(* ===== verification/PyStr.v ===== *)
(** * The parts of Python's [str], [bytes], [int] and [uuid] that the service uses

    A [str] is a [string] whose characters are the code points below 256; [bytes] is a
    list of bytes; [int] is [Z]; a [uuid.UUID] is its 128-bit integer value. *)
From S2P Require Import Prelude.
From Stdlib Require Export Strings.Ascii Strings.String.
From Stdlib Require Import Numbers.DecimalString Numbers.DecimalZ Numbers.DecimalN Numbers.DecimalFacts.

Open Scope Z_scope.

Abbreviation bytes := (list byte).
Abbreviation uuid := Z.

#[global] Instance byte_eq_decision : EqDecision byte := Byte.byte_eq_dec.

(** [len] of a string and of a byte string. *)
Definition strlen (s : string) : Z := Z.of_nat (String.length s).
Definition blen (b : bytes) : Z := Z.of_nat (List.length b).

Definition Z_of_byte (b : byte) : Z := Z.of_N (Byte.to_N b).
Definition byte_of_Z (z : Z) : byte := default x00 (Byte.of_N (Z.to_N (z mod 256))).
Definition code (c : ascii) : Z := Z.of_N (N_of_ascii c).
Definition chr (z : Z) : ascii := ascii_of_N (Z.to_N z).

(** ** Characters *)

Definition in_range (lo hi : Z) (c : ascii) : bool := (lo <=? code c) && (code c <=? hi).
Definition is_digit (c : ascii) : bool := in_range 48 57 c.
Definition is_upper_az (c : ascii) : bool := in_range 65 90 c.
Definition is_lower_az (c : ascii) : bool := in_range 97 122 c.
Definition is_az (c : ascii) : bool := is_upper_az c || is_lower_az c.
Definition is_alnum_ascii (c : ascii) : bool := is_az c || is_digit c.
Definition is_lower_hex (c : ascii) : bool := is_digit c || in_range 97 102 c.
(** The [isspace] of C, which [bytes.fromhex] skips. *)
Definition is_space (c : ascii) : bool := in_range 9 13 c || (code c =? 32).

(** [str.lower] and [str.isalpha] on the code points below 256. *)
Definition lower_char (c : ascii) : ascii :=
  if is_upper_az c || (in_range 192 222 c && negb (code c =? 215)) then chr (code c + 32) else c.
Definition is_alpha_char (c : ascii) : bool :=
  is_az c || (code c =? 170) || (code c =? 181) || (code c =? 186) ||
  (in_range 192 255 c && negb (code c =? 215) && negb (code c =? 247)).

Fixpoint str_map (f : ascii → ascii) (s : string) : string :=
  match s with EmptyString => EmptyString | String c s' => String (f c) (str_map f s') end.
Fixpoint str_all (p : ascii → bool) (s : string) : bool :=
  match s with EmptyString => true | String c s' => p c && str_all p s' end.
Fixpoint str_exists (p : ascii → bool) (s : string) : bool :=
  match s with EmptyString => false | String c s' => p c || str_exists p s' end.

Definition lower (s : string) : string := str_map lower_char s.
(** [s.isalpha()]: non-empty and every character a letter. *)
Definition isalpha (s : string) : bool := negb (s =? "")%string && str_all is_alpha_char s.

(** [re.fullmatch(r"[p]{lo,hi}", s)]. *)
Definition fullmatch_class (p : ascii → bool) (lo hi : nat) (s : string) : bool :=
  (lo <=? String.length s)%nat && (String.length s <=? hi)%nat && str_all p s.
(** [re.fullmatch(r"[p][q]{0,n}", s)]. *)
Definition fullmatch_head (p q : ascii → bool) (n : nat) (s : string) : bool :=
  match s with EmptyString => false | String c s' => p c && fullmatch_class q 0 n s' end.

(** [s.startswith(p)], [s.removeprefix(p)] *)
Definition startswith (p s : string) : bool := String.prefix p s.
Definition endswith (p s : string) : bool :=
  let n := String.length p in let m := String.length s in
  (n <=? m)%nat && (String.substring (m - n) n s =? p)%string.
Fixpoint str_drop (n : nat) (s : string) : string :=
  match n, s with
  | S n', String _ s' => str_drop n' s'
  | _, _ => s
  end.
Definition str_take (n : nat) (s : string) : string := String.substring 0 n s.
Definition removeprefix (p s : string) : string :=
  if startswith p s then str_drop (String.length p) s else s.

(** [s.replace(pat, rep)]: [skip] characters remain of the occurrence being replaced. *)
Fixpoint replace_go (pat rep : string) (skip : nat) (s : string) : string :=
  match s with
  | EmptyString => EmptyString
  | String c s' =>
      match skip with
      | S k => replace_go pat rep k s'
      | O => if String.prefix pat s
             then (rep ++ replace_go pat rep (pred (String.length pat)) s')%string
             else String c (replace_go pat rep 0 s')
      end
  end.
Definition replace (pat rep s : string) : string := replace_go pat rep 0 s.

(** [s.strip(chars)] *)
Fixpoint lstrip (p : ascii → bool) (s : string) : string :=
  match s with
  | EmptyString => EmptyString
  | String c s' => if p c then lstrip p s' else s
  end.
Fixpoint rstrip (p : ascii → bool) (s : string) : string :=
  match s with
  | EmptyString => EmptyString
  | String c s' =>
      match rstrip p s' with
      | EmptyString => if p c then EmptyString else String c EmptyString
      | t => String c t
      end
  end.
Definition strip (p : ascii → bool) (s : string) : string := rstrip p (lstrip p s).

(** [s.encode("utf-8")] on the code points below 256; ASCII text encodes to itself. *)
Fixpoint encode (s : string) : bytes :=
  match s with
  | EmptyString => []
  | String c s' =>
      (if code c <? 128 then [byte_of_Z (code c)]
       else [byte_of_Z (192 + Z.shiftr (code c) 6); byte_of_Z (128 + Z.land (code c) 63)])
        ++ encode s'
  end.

┄┄┄┄┄┄┄┄┄┄┄┄┄┄┄┄┄┄┄┄

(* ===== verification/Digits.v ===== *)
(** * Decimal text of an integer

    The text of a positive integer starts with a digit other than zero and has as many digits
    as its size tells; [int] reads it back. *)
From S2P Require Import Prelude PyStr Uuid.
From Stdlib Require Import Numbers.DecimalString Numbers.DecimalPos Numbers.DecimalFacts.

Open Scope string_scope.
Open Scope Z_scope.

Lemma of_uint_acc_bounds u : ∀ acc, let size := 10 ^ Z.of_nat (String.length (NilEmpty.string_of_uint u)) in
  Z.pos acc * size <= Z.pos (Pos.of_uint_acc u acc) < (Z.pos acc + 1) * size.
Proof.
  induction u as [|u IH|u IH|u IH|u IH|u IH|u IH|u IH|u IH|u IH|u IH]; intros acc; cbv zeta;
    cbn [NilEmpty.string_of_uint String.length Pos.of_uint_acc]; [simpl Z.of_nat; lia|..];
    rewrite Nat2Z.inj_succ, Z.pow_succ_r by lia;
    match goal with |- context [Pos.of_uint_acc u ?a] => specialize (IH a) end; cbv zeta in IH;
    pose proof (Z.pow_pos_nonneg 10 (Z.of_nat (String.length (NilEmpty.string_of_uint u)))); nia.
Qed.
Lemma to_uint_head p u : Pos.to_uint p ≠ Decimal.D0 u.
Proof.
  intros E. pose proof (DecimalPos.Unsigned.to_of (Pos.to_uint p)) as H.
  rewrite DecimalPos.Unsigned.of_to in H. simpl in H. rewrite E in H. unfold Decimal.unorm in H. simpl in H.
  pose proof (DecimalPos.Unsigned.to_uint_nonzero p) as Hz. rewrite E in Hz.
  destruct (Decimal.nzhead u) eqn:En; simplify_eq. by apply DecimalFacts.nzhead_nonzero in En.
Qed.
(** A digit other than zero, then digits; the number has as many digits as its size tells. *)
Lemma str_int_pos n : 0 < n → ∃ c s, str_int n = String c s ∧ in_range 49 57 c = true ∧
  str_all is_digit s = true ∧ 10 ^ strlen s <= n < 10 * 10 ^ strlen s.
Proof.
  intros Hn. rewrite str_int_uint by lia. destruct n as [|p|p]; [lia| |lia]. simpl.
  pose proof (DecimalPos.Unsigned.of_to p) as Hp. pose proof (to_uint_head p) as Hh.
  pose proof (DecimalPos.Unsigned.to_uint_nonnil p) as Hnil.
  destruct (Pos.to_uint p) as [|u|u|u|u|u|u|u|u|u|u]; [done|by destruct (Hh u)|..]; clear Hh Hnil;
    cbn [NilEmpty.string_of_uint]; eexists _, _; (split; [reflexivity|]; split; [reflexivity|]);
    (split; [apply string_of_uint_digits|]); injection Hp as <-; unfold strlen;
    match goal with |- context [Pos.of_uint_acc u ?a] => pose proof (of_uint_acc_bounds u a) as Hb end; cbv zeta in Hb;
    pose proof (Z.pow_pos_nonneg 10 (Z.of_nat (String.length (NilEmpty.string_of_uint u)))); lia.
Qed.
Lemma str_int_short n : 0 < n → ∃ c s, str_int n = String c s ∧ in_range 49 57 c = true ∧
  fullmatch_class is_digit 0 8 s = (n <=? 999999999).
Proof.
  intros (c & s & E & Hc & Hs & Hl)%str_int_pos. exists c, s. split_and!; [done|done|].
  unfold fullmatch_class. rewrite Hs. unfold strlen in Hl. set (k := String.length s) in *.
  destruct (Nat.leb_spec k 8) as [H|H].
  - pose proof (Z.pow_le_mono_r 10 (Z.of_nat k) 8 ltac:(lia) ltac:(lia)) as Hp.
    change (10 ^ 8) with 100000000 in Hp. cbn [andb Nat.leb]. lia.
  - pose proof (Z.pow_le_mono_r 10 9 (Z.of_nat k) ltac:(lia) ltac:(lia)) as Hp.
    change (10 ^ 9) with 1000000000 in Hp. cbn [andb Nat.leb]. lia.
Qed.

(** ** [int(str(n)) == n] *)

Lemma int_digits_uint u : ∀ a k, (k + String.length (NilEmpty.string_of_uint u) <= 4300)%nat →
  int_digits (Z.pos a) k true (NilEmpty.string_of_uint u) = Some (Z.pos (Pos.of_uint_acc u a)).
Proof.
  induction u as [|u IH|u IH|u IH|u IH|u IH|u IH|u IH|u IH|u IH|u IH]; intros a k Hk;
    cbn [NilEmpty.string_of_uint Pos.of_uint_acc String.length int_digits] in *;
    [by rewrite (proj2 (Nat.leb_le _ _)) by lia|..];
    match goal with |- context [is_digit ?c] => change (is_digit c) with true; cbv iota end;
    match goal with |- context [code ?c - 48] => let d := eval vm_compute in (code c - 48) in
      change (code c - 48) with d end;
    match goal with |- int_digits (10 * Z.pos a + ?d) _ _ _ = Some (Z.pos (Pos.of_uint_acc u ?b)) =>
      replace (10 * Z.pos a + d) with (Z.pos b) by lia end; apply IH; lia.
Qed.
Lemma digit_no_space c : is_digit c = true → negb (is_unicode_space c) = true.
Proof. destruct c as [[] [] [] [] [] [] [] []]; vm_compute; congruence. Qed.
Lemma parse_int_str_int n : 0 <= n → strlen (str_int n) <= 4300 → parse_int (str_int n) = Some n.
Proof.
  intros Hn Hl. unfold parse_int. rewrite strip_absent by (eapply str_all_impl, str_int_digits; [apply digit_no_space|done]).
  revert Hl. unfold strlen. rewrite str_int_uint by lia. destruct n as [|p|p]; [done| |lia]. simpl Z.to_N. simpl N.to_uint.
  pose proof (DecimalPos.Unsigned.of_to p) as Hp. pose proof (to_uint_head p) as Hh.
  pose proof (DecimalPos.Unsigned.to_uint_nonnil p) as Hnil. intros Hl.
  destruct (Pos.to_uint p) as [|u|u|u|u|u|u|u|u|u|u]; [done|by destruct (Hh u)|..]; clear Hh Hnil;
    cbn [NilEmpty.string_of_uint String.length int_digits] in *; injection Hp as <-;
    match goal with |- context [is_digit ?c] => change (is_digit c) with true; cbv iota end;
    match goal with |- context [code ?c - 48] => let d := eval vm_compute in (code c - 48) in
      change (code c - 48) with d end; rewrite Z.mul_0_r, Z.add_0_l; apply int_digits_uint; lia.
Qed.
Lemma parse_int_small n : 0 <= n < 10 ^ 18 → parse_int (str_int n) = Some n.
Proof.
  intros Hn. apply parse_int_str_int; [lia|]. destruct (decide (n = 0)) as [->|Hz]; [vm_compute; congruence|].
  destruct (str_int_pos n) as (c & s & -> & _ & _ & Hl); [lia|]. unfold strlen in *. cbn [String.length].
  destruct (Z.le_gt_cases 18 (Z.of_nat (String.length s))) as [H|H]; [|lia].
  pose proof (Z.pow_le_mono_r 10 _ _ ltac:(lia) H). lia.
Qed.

┄┄┄┄┄┄┄┄┄┄┄┄┄┄┄┄┄┄┄┄

• _WHAT THE TASK REQUIRES_
When a line of the records holds the word "zeta", copy that line.

• _SOLVED EXERCISE_
  induction u as [|u IH|u IH|u IH|u IH|u IH|u IH|u IH|u IH|u IH|u IH]; intros acc; cbv zeta;
    match goal with |- context [Pos.of_uint_acc u ?a] => specialize (IH a) end; cbv zeta in IH;
    match goal with |- context [Pos.of_uint_acc u ?a] => pose proof (of_uint_acc_bounds u a) as Hb end; cbv zeta in Hb;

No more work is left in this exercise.